Emmanuel Macron a donc dévoilé - tardivement - son plan d’aide à la culture, et ce faisant, il semble avoir enfoncé le dernier clou de son cercueil politique.
Bras de chemise, cheveux défaits et cravate dénouée, que ce numéro d’acteur malaisant ne nous y trompe pas : encore une fois, c’est le flou le plus total, l’hésitation chaotique conjuguée à un amateurisme flamboyant. Monopolisant la parole, reléguant son ministre de la Culture à un rôle de figurant (« Tais-toi, c’est moi qui parle ! »), le Président donnait presque l’impression d’improviser à certains moments, tant les contours de son plan sont encore trop dans l’abstrait.
Une seule proposition concrète en sera ressortie : les droits des intermittents prolongés jusqu’en août 2021. On pourrait presque applaudir et pousser un soupir de soulagement, mais ne nous laissons pas berner par les beaux yeux d’Emmanuel. Cette mesure concerne ceux qui ont déjà une ouverture de droits, les artistes bien installés qui n’ont aucun mal à enchaîner leurs 507 heures, les Sandrine Kiberlain, les Eric Toledano qui, comme par hasard étaient attablés autour du Président lors de son annonce.

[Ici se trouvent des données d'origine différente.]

(* ===== verification/RansModelSpec.v ===== *)
(** The frequency model: what normalisation promises, and the persisted form. *)
From stdpp Require Import gmap sorting.
From S2P Require Import Prelude Codec Repr RansModel.

(** * Sums of frequencies *)

Lemma sum_freqs_insert (l : list Z) i v : (i < length l)%nat -> sum_freqs (<[i := v]> l) = sum_freqs l - l !!! i + v.
Proof.
  revert i. induction l as [|x l IH]; intros [|i] Hi; cbn [length] in Hi; try lia; cbn [insert list_insert sum_freqs]; [change ((x :: l) !!! 0%nat) with x; lia|].
  change ((x :: l) !!! S i) with (l !!! i). rewrite IH by lia. lia.
Qed.
Lemma sum_freqs_nonneg l : Forall (fun f => 0 <= f) l -> 0 <= sum_freqs l.
Proof. induction 1; cbn; lia. Qed.
Lemma sum_freqs_at l i : Forall (fun f => 0 <= f) l -> (i < length l)%nat -> l !!! i <= sum_freqs l.
Proof.
  intros Hl Hi. pose proof (sum_freqs_insert l i 0 Hi) as E. enough (0 <= sum_freqs (<[i := 0]> l)) by lia.
  apply sum_freqs_nonneg. by apply Forall_insert.
Qed.
Lemma sum_freqs_ones l : Forall (fun f => 0 <= f <= 1) l -> sum_freqs l <= zlen l.
Proof. induction 1; unfold zlen in *; cbn in *; lia. Qed.

(** The frequencies are those of a valid model. *)
Record freqs_ok (scale_bits : Z) (freqs : list Z) : Prop := {
  fo_scale : MIN_SCALE_BITS <= scale_bits <= MAX_SCALE_BITS;
  fo_length : length freqs = 256%nat;
  fo_nonneg : Forall (fun f => 0 <= f) freqs;
  fo_sum : sum_freqs freqs = 2 ^ scale_bits
}.

Lemma scale_pow s : MIN_SCALE_BITS <= s <= MAX_SCALE_BITS -> Z.shiftl 1 s = 2 ^ s /\ 256 <= 2 ^ s <= 32768.
Proof.
  unfold MIN_SCALE_BITS, MAX_SCALE_BITS. intros Hs. rewrite Z.shiftl_1_l. split; [done|]. change 256 with (2 ^ 8). change 32768 with (2 ^ 15).
  split; apply Z.pow_le_mono_r; lia.
Qed.
Lemma bad_model_scale_false s : bad_model_scale s = false <-> MIN_SCALE_BITS <= s <= MAX_SCALE_BITS.
Proof. unfold bad_model_scale. rewrite orb_false_iff, !Z.ltb_ge. lia. Qed.

Lemma validate_freqs_ok l : forall s any, Forall (fun f => 0 <= f <= 32768) l ->
  exists any', validate_freqs l s any = Ok (s + sum_freqs l, any') /\ (any' = false -> any = false /\ sum_freqs l = 0).
Proof.
  induction l as [|f l IH]; intros s any; cbn [validate_freqs sum_freqs]; [intros _; exists any; rewrite Z.add_0_r; done|].
  intros [Hf Hl]%list.Forall_cons. destruct (Z.eqb_spec f 0) as [->|Hne].
  - destruct (IH s any Hl) as (any' & -> & Ha). exists any'. split; [done|]. intros E. by destruct (Ha E).
  - destruct (Z.ltb_spec 32768 f); [lia|]. destruct (IH (s + f) true Hl) as (any' & -> & Ha). exists any'. split; [do 2 f_equal; lia|].
    intros E. by destruct (Ha E).
Qed.

Lemma validate_valid s codec freqs : freqs_ok s freqs -> RansModel_validate {| rm_scale_bits := s; rm_codec := codec; rm_freqs := freqs |} = Ok tt.
Proof.
  intros [Hs Hl Hn Hsum]. destruct (scale_pow s Hs) as [Ep Hp]. unfold RansModel_validate, RansModel_total. cbn [rm_scale_bits rm_freqs].
  rewrite (proj2 (bad_model_scale_false s) Hs), Ep.
  destruct (validate_freqs_ok freqs 0 false) as (any & -> & Ha).
  { apply list.Forall_forall. intros f Hf. rewrite list.Forall_forall in Hn. split; [by apply Hn|].
    apply list_elem_of_lookup in Hf as [i Hi]. rewrite <-(list_lookup_total_correct _ _ _ Hi). 
    etransitivity; [apply sum_freqs_at; [by apply list.Forall_forall|by eapply lookup_lt_Some]|lia]. }
  cbn [rbind]. destruct any; [|destruct (Ha eq_refl); lia]. cbn [negb]. rewrite Hsum, Z.eqb_refl. done.
Qed.

(** * Symbol tables *)

(** When the constructor accepts every slice of the scale, the table has an
    entry for each symbol of positive frequency, made from the sum of the
    frequencies before it: the slices tile the scale. *)
Lemma build_symbols_tile {Sym E : Type} (new : Z -> Z -> result E Sym) (top : Z) (freqs : list Z) : top < 2 ^ 32 ->
  (forall s f, 0 <= s -> 0 < f -> s + f <= top -> exists sym, new s f = Ok sym) ->
  forall start, 0 <= start -> Forall (fun f => 0 <= f) freqs -> start + sum_freqs freqs <= top ->
  exists out, build_symbols new freqs start = Ok out /\ length out = length freqs /\
  forall i f, freqs !! i = Some f -> if f =? 0 then out !! i = Some None else
    exists sym, out !! i = Some (Some sym) /\ new (start + sum_freqs (take i freqs)) f = Ok sym.
Proof.
  intros Htop Hnew. induction freqs as [|f freqs IH]; intros start Hst Hf Hsum; [by exists []|].
  apply list.Forall_cons in Hf as [Hf0 Hf]. cbn [build_symbols sum_freqs] in *. pose proof (sum_freqs_nonneg freqs Hf). destruct (Z.eqb_spec f 0) as [->|Hne].
  - destruct (IH start Hst Hf ltac:(lia)) as (out & -> & L & V). exists (None :: out). split; [done|]. split; [cbn; lia|].
    intros [|i] f; [by intros [= <-]|]. cbn [lookup list_lookup take sum_freqs]. intros Hi. specialize (V i f Hi). done.
  - destruct (Hnew start f Hst ltac:(lia) ltac:(lia)) as (sym & Es). rewrite Es. unfold checked_add. change (safe (Ok ?x)) with (Ok (E := trap E) x). cbn [rbind].
    destruct (Z.ltb_spec (start + f) (2 ^ 32)); [|lia]. cbn [ok_or rbind]. destruct (IH (start + f) ltac:(lia) Hf ltac:(lia)) as (out & -> & L & V).
    exists (Some sym :: out). split; [done|]. split; [cbn; lia|]. intros [|i] g.
    + intros [= <-]. destruct (Z.eqb_spec f 0); [lia|]. exists sym. split; [done|]. cbn [take sum_freqs]. by rewrite Z.add_0_r.
    + cbn [lookup list_lookup take sum_freqs]. intros Hi. specialize (V i g Hi). destruct (g =? 0); [done|]. by rewrite Z.add_assoc.
Qed.

(** * Normalisation *)

Section Normalize.
Context (hist : list Z) (Hlen : length hist = 256%nat) (Hu32 : Forall is_u32 hist).
#[local] Abbreviation h i := (hist !!! Z.to_nat i).

Lemma hist_nonneg : Forall (fun x => 0 <= x) hist.
Proof. eapply list.Forall_impl; [exact Hu32|]. intros x Hx. width. Qed.

Lemma hist_map : map (fun i => h i) (seqZ 0 256) = hist.
Proof.
  apply list_eq. intros i. rewrite list_lookup_fmap. destruct (decide (i < 256)%nat) as [Hi|Hi].
  - rewrite lookup_seqZ_lt by lia. cbn. rewrite Z.add_0_l, Nat2Z.id. symmetry. apply list_lookup_lookup_total_lt. lia.
  - rewrite lookup_seqZ_ge by lia. symmetry. apply lookup_ge_None. lia.
Qed.

Lemma present_count : length (present hist) = length (base.filter (fun x => 0 < x) hist).
Proof.
  rewrite <-hist_map at 2. unfold present. induction (seqZ 0 256) as [|i l IH]; [done|]. cbn [map]. rewrite !filter_cons.
  destruct (decide (0 < h i)); cbn [length]; lia.
Qed.

Lemma present_in i : i ∈ present hist <-> 0 < h i /\ 0 <= i < 256.
Proof. unfold present. rewrite list_elem_of_filter, elem_of_seqZ. done. Qed.
Lemma present_NoDup : NoDup (present hist).
Proof. apply list.NoDup_filter, NoDup_seqZ. Qed.

Lemma scaled_sum scale total (l : list Z) : 0 < total -> scale * sum_freqs l = total * sum_freqs (map (scaled scale total) l) + sum_freqs (map (scale_error scale total) l).
Proof.
  intros Ht. induction l as [|x l IH]; cbn [map sum_freqs]; [lia|]. unfold scaled at 1, scale_error at 1.
  pose proof (Z.div_mod (x * scale) total ltac:(lia)). lia.
Qed.
Lemma error_sum scale total (l : list Z) : 0 < total -> Forall (fun x => 0 <= x) l ->
  0 <= sum_freqs (map (scale_error scale total) l) <= (total - 1) * Z.of_nat (length (base.filter (fun x => 0 < x) l)).
Proof.
  intros Ht. induction 1 as [|x l Hx _ IH]; cbn [map sum_freqs]; [cbn; lia|]. rewrite filter_cons. unfold scale_error at 1 3.
  pose proof (Z.mod_pos_bound (x * scale) total Ht). destruct (decide (0 < x)) as [|Hz]; [cbn [length]; lia|].
  replace x with 0 by lia. rewrite Z.mul_0_l, Z.mod_0_l by lia. lia.
Qed.

(** After the floors: what is missing from the scale is less than one for
    each present symbol. *)
Lemma floors_ok scale : 0 < sum_freqs hist -> 0 <= scale ->
  let f := map (scaled scale (sum_freqs hist)) hist in
  0 <= scale - sum_freqs f /\ (scale - sum_freqs f < zlen (present hist) \/ scale - sum_freqs f = 0).
Proof.
  intros Ht Hs f. pose proof (scaled_sum scale (sum_freqs hist) hist Ht) as E. pose proof (error_sum scale (sum_freqs hist) hist Ht hist_nonneg) as B.
  fold f in E. unfold zlen. rewrite present_count. set (n := Z.of_nat _) in *. set (e := sum_freqs (map _ hist)) in *. set (T := sum_freqs hist) in *.
  assert (T * (scale - sum_freqs f) = e) by lia. assert (0 <= n) by lia. split; [nia|]. destruct (decide (n = 0)); [right; nia|left; nia].
Qed.

Lemma largest_from_ok f : forall j best k x, largest_from j f best = Some (k, x) ->
  best = Some (k, x) \/ (j <= k < j + zlen f /\ f !!! Z.to_nat (k - j) = x /\ 1 < x).
Proof.
  induction f as [|y f IH]; intros j best k x; cbn [largest_from]; [by left|]. intros Hl. apply IH in Hl. unfold zlen in *. cbn [length].
  destruct Hl as [Hl|(Hk & Hx & H1)].
  - destruct (Z.ltb_spec 1 y); [|by left]. assert (Hnew : Some (j, y) = Some (k, x) -> j <= k < j + Z.of_nat (S (length f)) /\ (y :: f) !!! Z.to_nat (k - j) = x /\ 1 < x).
    { intros [= -> ->]. split; [lia|]. by rewrite Z.sub_diag. }
    destruct best as [[k0 x0]|]; [|right; auto]. destruct (x0 <? y); [right; auto|by left].
  - right. split; [lia|]. split; [|done]. replace (Z.to_nat (k - j)) with (S (Z.to_nat (k - (j + 1)))) by lia. done.
Qed.
Lemma largest_from_None f : forall j best, largest_from j f best = None -> best = None /\ Forall (fun x => x <= 1) f.
Proof.
  induction f as [|y f IH]; intros j best; cbn [largest_from]; [done|]. intros [Hb Hf]%IH. destruct (Z.ltb_spec 1 y) as [Hy|Hy].
  - destruct best as [[k x]|]; [destruct (x <? y)|]; done.
  - split; [done|]. by constructor.
Qed.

Sans être aussi amer, il est vrai que d’autres artistes, de parfaits anonymes, méritants, et ils sont nombreux, bénéficient eux aussi de l’assurance chômage du régime intermittent et ont accueilli la nouvelle avec soulagement.
Mais qu’en est-il de ces artistes encore plus nombreux qui n’ont pas encore accès à ce dispositif car ils peinent trop souvent à cumuler leurs 44 cachets ? Que faire de ces femmes et hommes qui vivent du RSA, d’un job de serveur.se payé au noir et de temps en temps d’un maigre cachet ?

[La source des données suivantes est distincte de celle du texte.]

Fixpoint patch_rec (levels : nat) (p : P) (node_id : ChunkId) (batch : list BatchOp)
  : tree_outcome (option ChunkId * Promotion * P) :=
  match levels with
  | O => depth_exceeded
  | S levels' =>
      if zlen batch =? 0 then Ok (Some node_id, None, p)
      else
        let! node := fetch p node_id in
        match node with
        | Leaf entries =>
            let '(out, changed) := merge_leaf entries batch in
            if negb changed then Ok (Some node_id, None, p)
            else if zlen out =? 0 then Ok (None, None, p)
            else
              let! '(id, promote, p) := stage_leaf p out in
              Ok (Some id, promote, p)
        | Internal first_child entries =>
            let! slots := entry_slots entries in
            let! '(out_slots, changed, p) :=
              patch_slots (patch_rec levels') p true ((None, first_child) :: slots) batch in
            if negb changed then Ok (Some node_id, None, p)
            else
              match compact false out_slots with
              | [] => Ok (None, None, p)
              | [(_, c)] => Ok (Some c, None, p)
              | (_, new_first_child) :: compacted =>
                  let! new_entries := slot_entries compacted in
                  let! '(id, promote, p) := stage_internal p new_first_child new_entries in
                  Ok (Some id, promote, p)
              end
        end
  end.

Fixpoint batch_increasing (batch : list BatchOp) : bool :=
  match batch with
  | o :: ((o' :: _) as batch') => bool_decide (klt o.1 o'.1) && batch_increasing batch'
  | _ => true
  end.

Definition apply_sorted_batch (p : P) (root : ChunkId) (batch : list BatchOp) : tree_outcome (ChunkId * P) :=
  if zlen batch =? 0 then Ok (root, p)
  else
    fail_if order =? 0 with Error (Invariant "zero order") ;;
    fail_if negb (batch_increasing batch)
      with Error (Invariant "apply_sorted_batch: batch not sorted / duplicate keys") ;;
    if ChunkId_is_zero root then
      bulk_load p (omap (fun o : BatchOp => (fun v => (o.1, v)) <$> o.2) batch)
    else
      let! '(new_root, promote, p) := patch_rec MAX_LEVELS p root batch in
      match new_root with
      | Some id => grow_root p id promote
      | None => Ok (ChunkId_ZERO, p)
      end.
End Operations.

Quelles mesures pour ces centaines de petites salles privées présentes dans toute la France d’une capacité de 100 à 200 places ou même moins qui œuvrent (non, œuvraient, on a du mal à s’y faire) toute l’année à proposer une programmation de qualité et qui ont aidé à révéler des Blanche Gardin, des Elodie Poux, des Haroun, des Bun Hay Mean ? Aujourd’hui, ces salles sont exsangues et ne (sur)vivent que grâce à la générosité de leur public fidèle via une cagnotte en ligne. Si ces lieux sont amenés à disparaître, ce sont des centaines d’artistes qui seront amputés de leur lieu de travail.

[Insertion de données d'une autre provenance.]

(* ===== verification/Recovery.v ===== *)
(** Components [store/object.rs] and the recovery half of [store/mod.rs] and
    [store/segment.rs]: the derived object index, its rebuild from the
    segments, the choice of the committed root at open (superblock slots
    first, then the newest ROOT record), and the compatibility gate.  Here
    the store directory is its segment files by sequence number and its
    superblock file; these functions read it through the standard library,
    not through the transport. *)
From stdpp Require Import gmap sorting.
From Stdlib Require String.
From S2P Require Import Prelude Codec Repr Version SegRecord Superblock Descriptor Context BTree StoreError RootObj Segment.
Import String.StringSyntax.

(** * The object index *)

Record Location : Type := {
  loc_segment_seq : Z;
  loc_offset : Z;
  loc_stored_len : Z;
  loc_materialized_len : option Z;
  loc_tag : RecordTag
}.
#[global] Instance Location_eq_dec : EqDecision Location.
Proof. solve_decision. Defined.

Definition Location_total_size (l : Location) : Z := HEADER_SIZE + loc_stored_len l.

Definition SHARDS : nat := 64.

Record ObjectIndex : Type := { shards : list (gmap (list Z) Location) }.

Definition ObjectIndex_new : ObjectIndex := {| shards := replicate SHARDS ∅ |}.

(** The low bits of the first word of the id. *)
Definition shard_of (id : ChunkId) : nat := Z.to_nat (Z.land (from_le (take 8 id)) (Z.of_nat SHARDS - 1)).

Definition ObjectIndex_insert (x : ObjectIndex) (id : ChunkId) (loc : Location) : ObjectIndex :=
  {| shards := alter (fun s => <[id := loc]> s) (shard_of id) (shards x) |}.
Definition ObjectIndex_get (x : ObjectIndex) (id : ChunkId) : option Location :=
  s ← shards x !! shard_of id; s !! id.
Definition ObjectIndex_contains (x : ObjectIndex) (id : ChunkId) : bool :=
  bool_decide (is_Some (ObjectIndex_get x id)).
Definition ObjectIndex_len (x : ObjectIndex) : nat := sum_list (map size (shards x)).
Definition ObjectIndex_is_empty (x : ObjectIndex) : bool := Nat.eqb (ObjectIndex_len x) 0.
Definition ObjectIndex_iter (x : ObjectIndex) : list (ChunkId * Location) := concat (map map_to_list (shards x)).
(** The entry that was removed, and the index. *)
Definition ObjectIndex_remove (x : ObjectIndex) (id : ChunkId) : ObjectIndex * option Location :=
  ({| shards := alter (delete id) (shard_of id) (shards x) |}, ObjectIndex_get x id).
Definition ObjectIndex_clear (x : ObjectIndex) : ObjectIndex := {| shards := map (fun _ => ∅) (shards x) |}.

(** * The segments of a directory *)

Abbreviation Segments := (gmap Z bytes).

Definition list_segments (segs : Segments) : list Z := merge_sort Z.le (map fst (map_to_list segs)).

(** [seek] then [read_exact]. *)
Definition segment_read_payload (segs : Segments) (seq offset stored_len : Z) : result SegmentError bytes :=
  let! file := ok_or (segs !! seq) (SegIo "not found") in
  let! start := ok_or (checked_add 64 offset HEADER_SIZE) SegOverflow in
  fail_if zlen file <? start + stored_len with SegIo "failed to fill whole buffer" ;;
  Ok (slice (Z.to_nat start) (Z.to_nat stored_len) file).

Section Recovery.
Context (crc32c : bytes -> Z) (content_id : bytes -> ChunkId).

Definition scan_file (segs : Segments) (seq limit_records : Z) : result SegmentError (list ScanRecord * Z) :=
  let! file := ok_or (segs !! seq) (SegIo "not found") in
  scan_segment crc32c content_id file limit_records.

(** The superblock reconstructed from a root record. *)
Definition superblock_of_root (root : Root) : Superblock :=
  {| sb_version := SUPERBLOCK_VERSION; sb_format_major := FORMAT_MAJOR; sb_format_minor := FORMAT_MINOR;
     sb_compat := 0; sb_ro_compat := 0; sb_incompat := 0; sb_uuid := root_uuid root;
     sb_generation := root_generation root; sb_root_object_id := Root_id content_id root;
     sb_segment_seq := root_segment_seq root; sb_created_unix_ns := 0; sb_flags := 0;
     sb_extension := replicate 248 0 |}.

(** One record of the search for the newest root. *)
Definition newest_root_step (best : option (Superblock * Root)) (rec : ScanRecord) : option (Superblock * Root) :=
  if negb (bool_decide (sr_tag rec = RootTag)) then best else
  match Root_decode (sr_payload rec) with
  | Err _ => best
  | Ok root =>
      match best with
      | None => Some (superblock_of_root root, root)
      | Some (b, _) =>
          if sb_generation b <? root_generation root then Some (superblock_of_root root, root) else best
      end
  end.

Fixpoint newest_root_loop (segs : Segments) (limit : Z) (seqs : list Z) (best : option (Superblock * Root))
  : result SegmentError (option (Superblock * Root)) :=
  match seqs with
  | [] => Ok best
  | seq :: seqs' =>
      let! '(records, _) := scan_file segs seq limit in
      newest_root_loop segs limit seqs' (fold_left newest_root_step records best)
  end.

Definition scan_newest_root (segs : Segments) (limit : Z) : result SegmentError (option (Superblock * Root)) :=
  newest_root_loop segs limit (list_segments segs) None.

(** * Committing a root

    The in-memory commit state, and [Store::write_superblock]: the offset and
    the bytes of the slot write, and the next state. *)
Record CommitState : Type := {
  cs_root : Root;
  cs_superblock : Superblock;
  cs_generation : Z;
  features_in_use : Z
}.

Definition write_superblock (cs : CommitState) (root_id : ChunkId) (root : Root) : (Z * bytes) * CommitState :=
  let sb := cs_superblock cs in
  let sb :=
    {| sb_version := sb_version sb; sb_format_major := sb_format_major sb; sb_format_minor := sb_format_minor sb;
       sb_compat := sb_compat sb; sb_ro_compat := sb_ro_compat sb; sb_incompat := features_in_use cs;
       sb_uuid := sb_uuid sb; sb_generation := root_generation root; sb_root_object_id := root_id;
       sb_segment_seq := root_segment_seq root; sb_created_unix_ns := sb_created_unix_ns sb;
       sb_flags := sb_flags sb; sb_extension := sb_extension sb |} in
  let offset := if Z.land (root_generation root) 1 =? 0 then SUPERBLOCK_SLOT_A_OFFSET else SUPERBLOCK_SLOT_B_OFFSET in
  ((offset, Superblock_encode crc32c sb),
   {| cs_root := cs_root cs; cs_superblock := sb; cs_generation := cs_generation cs;
      features_in_use := features_in_use cs |}).

Definition publish_commit (cs : CommitState) (root : Root) : CommitState :=
  {| cs_root := root; cs_superblock := cs_superblock cs; cs_generation := root_generation root;
     features_in_use := features_in_use cs |}.

(** * Opening a store *)

(** The object index of one segment's records, added to [x]. *)
Definition index_record (seq : Z) (x : ObjectIndex) (rec : ScanRecord) : ObjectIndex :=
  ObjectIndex_insert x (sr_content_id rec)
    {| loc_segment_seq := seq; loc_offset := sr_offset rec; loc_stored_len := sr_stored_len rec;
       loc_materialized_len := sr_materialized_len rec; loc_tag := sr_tag rec |}.

Fixpoint rebuild_loop (segs : Segments) (limit : Z) (seqs : list Z) (x : ObjectIndex) : result StoreError ObjectIndex :=
  match seqs with
  | [] => Ok x
  | seq :: seqs' =>
      let! '(records, _) := map_err StoreSegment (scan_file segs seq limit) in
      rebuild_loop segs limit seqs' (fold_left (index_record seq) records x)
  end.
Definition rebuild_index (segs : Segments) (limit : Z) : result StoreError ObjectIndex :=
  rebuild_loop segs limit (list_segments segs) ObjectIndex_new.

Definition load_root_for (sb : Superblock) (segs : Segments) (x : ObjectIndex) : result StoreError (option Root) :=
  match ObjectIndex_get x (sb_root_object_id sb) with
  | None => Ok None
  | Some loc =>
      let! b := map_err StoreSegment
        (segment_read_payload segs (loc_segment_seq loc) (loc_offset loc) (loc_stored_len loc)) in
      Ok (match Root_decode b with Ok root => Some root | Err _ => None end)
  end.

(** The stable sort by descending generation. *)
Fixpoint insert_desc (s : Superblock) (l : list Superblock) : list Superblock :=
  match l with
  | [] => [s]
  | t :: l' => if sb_generation t <=? sb_generation s then s :: l else t :: insert_desc s l'
  end.
Definition sort_desc (l : list Superblock) : list Superblock := fold_right insert_desc [] l.

Fixpoint try_slots (segs : Segments) (x : ObjectIndex) (slots : list Superblock)
  : result StoreError (option (Superblock * Root)) :=
  match slots with
  | [] => Ok None
  | sb :: slots' =>
      let! o := load_root_for sb segs x in
      match o with
      | Some root =>
          if root_generation root =? sb_generation sb then Ok (Some (sb, root)) else try_slots segs x slots'
      | None => try_slots segs x slots'
      end
  end.

Definition choose_root (sbp : SuperblockPair) (segs : Segments) (x : ObjectIndex) (limit : Z)
  : result StoreError (Superblock * Root) :=
  let! o := try_slots segs x (sort_desc (valid_slots sbp)) in
  match o with
  | Some r => Ok r
  | None =>
      let! o := map_err (fun _ => StoreIo "scan") (scan_newest_root segs limit) in
      ok_or o (StoreSuperblock "no valid root: slot roots missing and no root record in segments")
  end.

(** The gate of an open. *)
Definition open_gate (sb : Superblock) (read_only : bool) : result StoreError unit :=
  match check_with_version (Superblock_features sb) (negb read_only) (sb_format_major sb) (sb_format_minor sb) with
  | COk | ReadOnlyOnly _ => Ok tt
  | Refused e => Err (IncompatibleFormat e)
  end.

(** [Store::open] up to the construction of the store. *)
Definition open_root (segs : Segments) (superblock : bytes) (limit : Z) (read_only : bool)
  : result (trap StoreError) (ObjectIndex * Superblock * Root) :=
  let! sbp := SuperblockPair_read crc32c superblock in
  let! x := safe (rebuild_index segs limit) in
  let! '(sb, root) := safe (choose_root sbp segs x limit) in
  let! _ := safe (open_gate sb read_only) in
  Ok (x, sb, root).
End Recovery.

On a peu entendu le ministre de la Culture, et ce n’est peut-être pas plus mal, car quelques jours plus tôt il préconisait le maintien de certains petits festivals cet été en respectant les mesures sanitaires, c’est-à-dire avec un masque obligatoire, une distance d’un mètre entre chaque spectateur et moins de 50 personnes. C’est à se demander si monsieur Riester a déjà mis les pieds dans un festival. Quelqu’un pourrait lui dire qu’un festival de moins de 50 personnes, ça ne s’appelle pas un festival, mais un échec ?
Comment combler le manque à gagner si l’on joue devant une moitié ou un quart de salle ? Le gouvernement s’est-il engagé à prendre en charge cette perte financière ? Non, il préfère rester silencieux sur ces problèmes concrets.
Dans le milieu de la culture, nous étions habitués à être les derniers de cordée, mais on l’était moins à être aussi humiliés.